*HOW TO COMPLETE THIS TASK*: In the listing below, the answer starts at the line that has "Hs; [|done]. simplify_eq." and stops after the line that has "Lemma ClearStream_Ok db"; please repeat that part exactly and nothing more.
▬▬▬▬▬▬
(** The two ways a save succeeds. *)
Lemma SaveStream_Ok db doc db' :
  SaveStream db doc = Ok db' ->
  validateStreamDocument doc = Ok tt /\
  ((exists r, stream_documents db !! DStream doc = Some r /\ db' = db /\
      epochFloor r ≤ Epoch (DVersion doc) /\
      DVersion (document r) = DVersion doc /\ DETag (document r) = DETag doc /\ DBody (document r) = DBody doc) \/
   (db' = set_stream_documents
      (<[DStream doc := MkStoredStream doc (Epoch (DVersion doc))]> (stream_documents db)) db /\
    forall r, stream_documents db !! DStream doc = Some r ->
      epochFloor r ≤ Epoch (DVersion doc) /\
      (VZero (DVersion (document r)) = true \/ Newer (DVersion doc) (DVersion (document r)) = true))).
Proof.
  unfold SaveStream, readStream. destruct (validateStreamDocument doc) as [[]|]; simpl; [|done].
  intros Hs. split; [done|]. destruct (stream_documents db !! DStream doc) as [r|] eqn:Hr; simpl in Hs.
  - case_decide; [done|]. case_decide as Hv.
    + case_decide as Hd; [done|]. simplify_eq. left. exists r. split_and!; try done; [lia|..].
      * destruct (decide (DETag (document r) = DETag doc)); tauto.
      * destruct (decide (DBody (document r) = DBody doc)); tauto.
    + right. destruct (VZero _) eqn:Hz; simpl in Hs.
      * simplify_eq. split; [done|]. intros r' [= <-]. split; [lia|by left].
      * destruct (Newer _ _) eqn:Hn; simpl in Hs; [|done]. simplify_eq.
        split; [done|]. intros r' [= <-]. split; [lia|by right].
  - simplify_eq. right. split; [done|]. naive_solver.
Qed.

Lemma ClearStream_Ok db stream epoch db' :
  ClearStreamForHigherEpoch db stream epoch = Ok db' ->
  is_Ok (validateStream stream) = true /\
  ((stream_documents db !! stream = None /\ db' = db) \/
   exists r, stream_documents db !! stream = Some r /\ epochFloor r < epoch /\
     db' = set_stream_documents (<[stream := MkStoredStream
       (MkStreamDocument (DStream (document r)) (MkPVersion 0 0) "" (DBody (document r)) (AcceptedAtMS (document r)))
       epoch]> (stream_documents db)) db).
Proof.
  unfold ClearStreamForHigherEpoch, readStream. destruct (validateStream stream); simpl; [|done].
  intros Hs. split; [done|]. destruct (stream_documents db !! stream) as [r|] eqn:Hr; simpl in Hs.
  - case_decide; [done|]. simplify_eq. right. exists r. split_and!; [done|lia|done].
  - simplify_eq. by left.
Qed.

Lemma saved_row_ok doc :
  validateStreamDocument doc = Ok tt -> stream_row_ok (DStream doc) (MkStoredStream doc (Epoch (DVersion doc))).
Proof.
  intros (?&?&?&?&?&?)%validateStreamDocument_ok. unfold stream_row_ok. cbn [document epochFloor]. split_and!; auto.
Qed.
▬▬▬▬▬▬
*WRITTEN RESPONSE*:
      * destruct (Newer _ _) eqn:Hn; simpl in Hs; [|done]. simplify_eq.
        split; [done|]. intros r' [= <-]. split; [lia|by right].
  - simplify_eq. right. split; [done|]. naive_solver.
Qed.

Lemma ClearStream_Ok db stream epoch db' :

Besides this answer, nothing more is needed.